Town in Somerset, England

Langport is a town and civil parish in Somerset, England, 5 mi west of Somerton. The parish, which covers only part of the town, has a population of 3,578. Langport is contiguous with Huish Episcopi, a separate parish that includes much of the town's outskirts.

==History==
Langport (old forms are "Langeberga" and "Langeport") consists of two parts, one on the hill and one by the River Parrett. The former owed its origin to its defensible position, and the latter its growth to its facilities for trade on the chief river of Somerset. Eilert Ekwall translates it as "long town" or "long market". Its name looks like Anglo-Saxon for "long port", but it may be "long market place" that could have been on the causeway that is now Bow Street.

Many of the houses in Bow Street tilt backwards due to settlement of the land behind the causeway. It is speculated that Langport is the place mentioned in old Welsh sources as "Llongborth" = "Ship-port", the site of the Battle of Llongborth. "Longphort" is a term used in Ireland for a Viking ship enclosure or shore fortress, with an identical etymology. Langport was previously also known as Langport Eastover, with the part on the western bank being Langport Westover, now known just as Westover. Langport is on the ancient way from Glastonbury to Taunton.

Langport could have been important during the Roman occupation as there were several villas in the vicinity. It was one of the forts listed in the Burghal Hidage indicating its strategic position for King Alfred, as well as being close to the royal centre of Somerton. According to the Domesday Book of 1086, it had 34 resident burgesses and was worth the then large sum of £79 10s 7d.

The parish of Combe was part of the Kilmersdon Hundred, while Langport Eastover was within the Hundred of Pitney.

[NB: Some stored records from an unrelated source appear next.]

(** * FitCRM client manager: a shallow embedding of [js/main.js]

    The development follows the script section by section: the values and
    strings of the language that the script relies on, the JSON text kept in
    [localStorage], the form handler, the list view with its search filter,
    and the delete and view handlers.

    Modelling conventions.
    - A JavaScript string is a sequence of code units; the model keeps the
      code units below 256, so a string is a Rocq [string] and a code unit an
      [ascii].  The search expression is also given on 16-bit code units,
      where the lowercase of a string is not taken letter by letter.
    - An object with primitive-valued own properties (a client record, the
      data read from the form) is a [gmap string JsPrim]; a missing property
      reads as [None], the model of [undefined].
    - Numbers are modelled on the integers.  The script computes with one
      number, the reading of the clock; other numbers only come from stored
      text that the script did not write, and the model is exact on the
      integers up to 2^53 in magnitude.
    - A handler is a computation over [World], the part of the browser state
      the script touches: [localStorage], the validation message, the alerts
      shown, the visible page and the rows of the client table.  It ends in
      a completion, normal or a raised error, and leaves a state either way.
    - What a handler takes from its environment is an argument: the entries
      of the submitted form, the reading of the clock, the answer to the
      confirmation dialog. *)

From Stdlib Require Import ZArith NArith Ascii String List Lia Bool.
From Stdlib Require Import DecimalString DecimalFacts DecimalN DecimalZ.
From stdpp Require Import base option list strings gmap fin_maps.

Local Open Scope string_scope.
Local Open Scope Z_scope.

(** ** Code units and strings *)

Module JsString.

Definition code (c : ascii) : N := N_of_ascii c.

(** Code units with an uppercase mapping target in the first 256:
    [A-Z], and [U+00C0 .. U+00DE] without the multiplication sign. *)
Definition is_upper (c : ascii) : bool :=
  let n := code c in
  ((65 <=? n) && (n <=? 90))%N
  || ((192 <=? n) && (n <=? 222) && negb (n =? 215))%N.

Definition lower_char (c : ascii) : ascii :=
  if is_upper c then ascii_of_N (code c + 32) else c.

(** [String.prototype.toLowerCase] *)
Fixpoint toLowerCase (s : string) : string :=
  match s with
  | EmptyString => EmptyString
  | String c r => String (lower_char c) (toLowerCase r)
  end.

(** [s.startsWith(p)] *)
Fixpoint startsWith (p s : string) : bool :=
  match p, s with
  | EmptyString, _ => true
  | String a p', String b s' => Ascii.eqb a b && startsWith p' s'
  | String _ _, EmptyString => false
  end.

(** [s.includes(p)]: [p] occurs in [s] at some position. *)
Fixpoint includes (s p : string) : bool :=
  startsWith p s ||
  match s with
  | EmptyString => false
  | String _ s' => includes s' p
  end.

(** Whitespace of the regular expression class [\s], below 256. *)
Definition is_space (c : ascii) : bool :=
  let n := code c in
  ((9 <=? n) && (n <=? 13) || (n =? 32) || (n =? 160))%N.

End JsString.

(** ** Code units from 256 on

    A string of the script is a sequence of 16-bit code units.  The one
    place where the script depends on what a code unit from 256 on stands
    for is the search filter, through [toLowerCase]; this module has the
    search expression on strings of 16-bit code units.  [toLowerCase] is
    modelled on Basic Latin, Latin-1 Supplement and the Greek letters from
    U+0391 to U+03CE, where it keeps the length; it is [None] on a string
    with any other code unit.  A capital sigma becomes the final small sigma
    when a cased letter comes before it and none after it, code units that
    are ignored for case skipped on either side, as the language definition
    takes it from the Unicode standard. *)

Module Utf16.

Definition CAPITAL_SIGMA : N := 931.
Definition SMALL_FINAL_SIGMA : N := 962.
Definition SMALL_SIGMA : N := 963.

Definition is_greek (n : N) : bool :=
  ((913 <=? n) && (n <=? 974) && negb (n =? 930))%N.

Definition in_tables (n : N) : bool := (n <? 256)%N || is_greek n.

(** Code units with a lowercase mapping: [A-Z], [U+00C0 .. U+00DE] without
    the multiplication sign, and the Greek capitals [U+0391 .. U+03AB]. *)
Definition has_lower (n : N) : bool :=
  ((65 <=? n) && (n <=? 90))%N
  || ((192 <=? n) && (n <=? 222) && negb (n =? 215))%N
  || ((913 <=? n) && (n <=? 939) && negb (n =? 930))%N.

Definition lower_unit (n : N) : N := if has_lower n then (n + 32)%N else n.

(** Cased letters: the letters of either case, the ordinal indicators and
    the micro sign. *)
Definition cased (n : N) : bool :=
  ((65 <=? n) && (n <=? 90))%N || ((97 <=? n) && (n <=? 122))%N
  || (n =? 170)%N || (n =? 181)%N || (n =? 186)%N
  || ((192 <=? n) && (n <=? 214))%N || ((216 <=? n) && (n <=? 246))%N
  || ((248 <=? n) && (n <=? 255))%N
  || is_greek n.

(** Ignored for case: apostrophe, full stop, colon, circumflex, grave,
    diaeresis, soft hyphen, macron, acute, middle dot, cedilla. *)
Definition case_ignorable (n : N) : bool :=
  bool_decide (n ∈ [39; 46; 58; 94; 96; 168; 173; 175; 180; 183; 184]%N).

(** The code units [s] start with a cased letter, after any number of code
    units that are ignored for case. *)
Fixpoint cased_follows (s : list N) : bool :=
  match s with
  | [] => false
  | c :: r => if case_ignorable c then cased_follows r else cased c
  end.

(** The lowercase of [s] where [before] are the code units that precede it,
    the nearest first. *)
Fixpoint lower_from (before s : list N) : list N :=
  match s with
  | [] => []
  | c :: r =>
      (if (c =? CAPITAL_SIGMA)%N then
         if cased_follows before && negb (cased_follows r) then SMALL_FINAL_SIGMA
         else SMALL_SIGMA
       else lower_unit c)
      :: lower_from (c :: before) r
  end.

(** [String.prototype.toLowerCase] *)
Definition toLowerCase (s : list N) : option (list N) :=
  if forallb in_tables s then Some (lower_from [] s) else None.

(** [s.startsWith(p)] *)
Fixpoint startsWith (p s : list N) : bool :=
  match p, s with
  | [], _ => true
  | a :: p', b :: s' => (a =? b)%N && startsWith p' s'
  | _ :: _, [] => false
  end.

(** [s.includes(p)] *)
Fixpoint includes (s p : list N) : bool :=
  startsWith p s ||
  match s with
  | [] => false
  | _ :: s' => includes s' p
  end.

(** The callback of the search filter on a name,
    [fullName.toLowerCase().includes(filter.toLowerCase())]. *)
Definition nameIncludes (fullName filter : list N) : option bool :=
  n ← toLowerCase fullName; f ← toLowerCase filter; Some (includes n f).


End Utf16.

(** ** Regular expressions

  The script has one pattern, matched with [RegExp.prototype.test] between
  the anchors [^] and [$] and without flags, so a test is a match of the
  whole string.  The matcher works by derivatives. *)

Module RegExp.

Inductive re : Type :=
  | Void
  | Eps
  | Class (p : ascii -> bool)
  | Seq (a b : re)
  | Alt (a b : re)
  | Star (a : re).

(** [a+] *)
Definition Plus (a : re) : re := Seq a (Star a).

Fixpoint nullable (r : re) : bool :=
  match r with
  | Void => false
  | Eps => true
  | Class _ => false
  | Seq a b => nullable a && nullable b
  | Alt a b => nullable a || nullable b
  | Star _ => true
  end.

Fixpoint deriv (c : ascii) (r : re) : re :=
  match r with
  | Void => Void
  | Eps => Void
  | Class p => if p c then Eps else Void
  | Seq a b =>
      if nullable a then Alt (Seq (deriv c a) b) (deriv c b)
      else Seq (deriv c a) b
  | Alt a b => Alt (deriv c a) (deriv c b)
  | Star a => Seq (deriv c a) (Star a)
  end.

(** [/^r$/.test(s)] *)
Fixpoint test (r : re) (s : string) : bool :=
  match s with
  | EmptyString => nullable r
  | String c s' => test (deriv c r) s'
  end.

(** What a pattern denotes, as a relation on strings. *)
Inductive Matches : re -> string -> Prop :=
  | MEps : Matches Eps EmptyString
  | MClass p c : p c = true -> Matches (Class p) (String c EmptyString)
  | MSeq a b s t : Matches a s -> Matches b t -> Matches (Seq a b) (s ++ t)
  | MAltL a b s : Matches a s -> Matches (Alt a b) s
  | MAltR a b s : Matches b s -> Matches (Alt a b) s
  | MStarNil a : Matches (Star a) EmptyString
  | MStarCons a s t :
    Matches a s -> Matches (Star a) t -> Matches (Star a) (s ++ t).

End RegExp.

(** ** Values *)

(** The primitive values a property of a stored record can hold. *)
Inductive JsPrim : Type :=
| PStr (s : string)
| PNum (n : Z)
| PBool (b : bool)
| PNull.

#[global] Instance JsPrim_eq_dec : EqDecision JsPrim.
Proof. solve_decision. Defined.

(** A record: own properties with primitive values.  Reading a property
  gives an [option JsPrim], [None] standing for [undefined]. *)
Abbreviation Client := (gmap string JsPrim).

Module Js.

(** [Number.prototype.toString] on an integer below 10^21 in magnitude,
    as a reading of the clock is: the decimal digits. *)
Definition Number_toString (n : Z) : string :=
  NilZero.string_of_int (Z.to_int n).

(** Truthiness, as used by [!x], [x ? a : b] and [if (x)]. *)
Definition truthy (v : option JsPrim) : bool :=
  match v with
  | None => false
  | Some (PStr s) => negb (String.eqb s EmptyString)
  | Some (PNum n) => negb (n =? 0)
  | Some (PBool b) => b
  | Some PNull => false
  end.

(** The conversion to string of template literals and [test]. *)
Definition ToString (v : option JsPrim) : string :=
  match v with
  | None => "undefined"
  | Some (PStr s) => s
  | Some (PNum n) => Number_toString n
  | Some (PBool true) => "true"
  | Some (PBool false) => "false"
  | Some PNull => "null"
  end.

The first charter, granted by Elizabeth I in 1562, recognised that Langport was a borough of great antiquity, which had enjoyed considerable privileges, being governed by a portreeve. It was incorporated by James I in 1617, but the corporation was abolished in 1883. Langport was represented in Parliament in 1304 and 1306. In medieval times Langport was an important centre for cloth making.

The charter of 1562 granted three annual fairs to Langport, on 28 June, 11 November, and the second Monday in Lent. Only one fair is now held, a horse and cattle fair on 3 September. A Saturday market was held under the grant of 1562, but in the 19th century the market day was changed to Tuesday.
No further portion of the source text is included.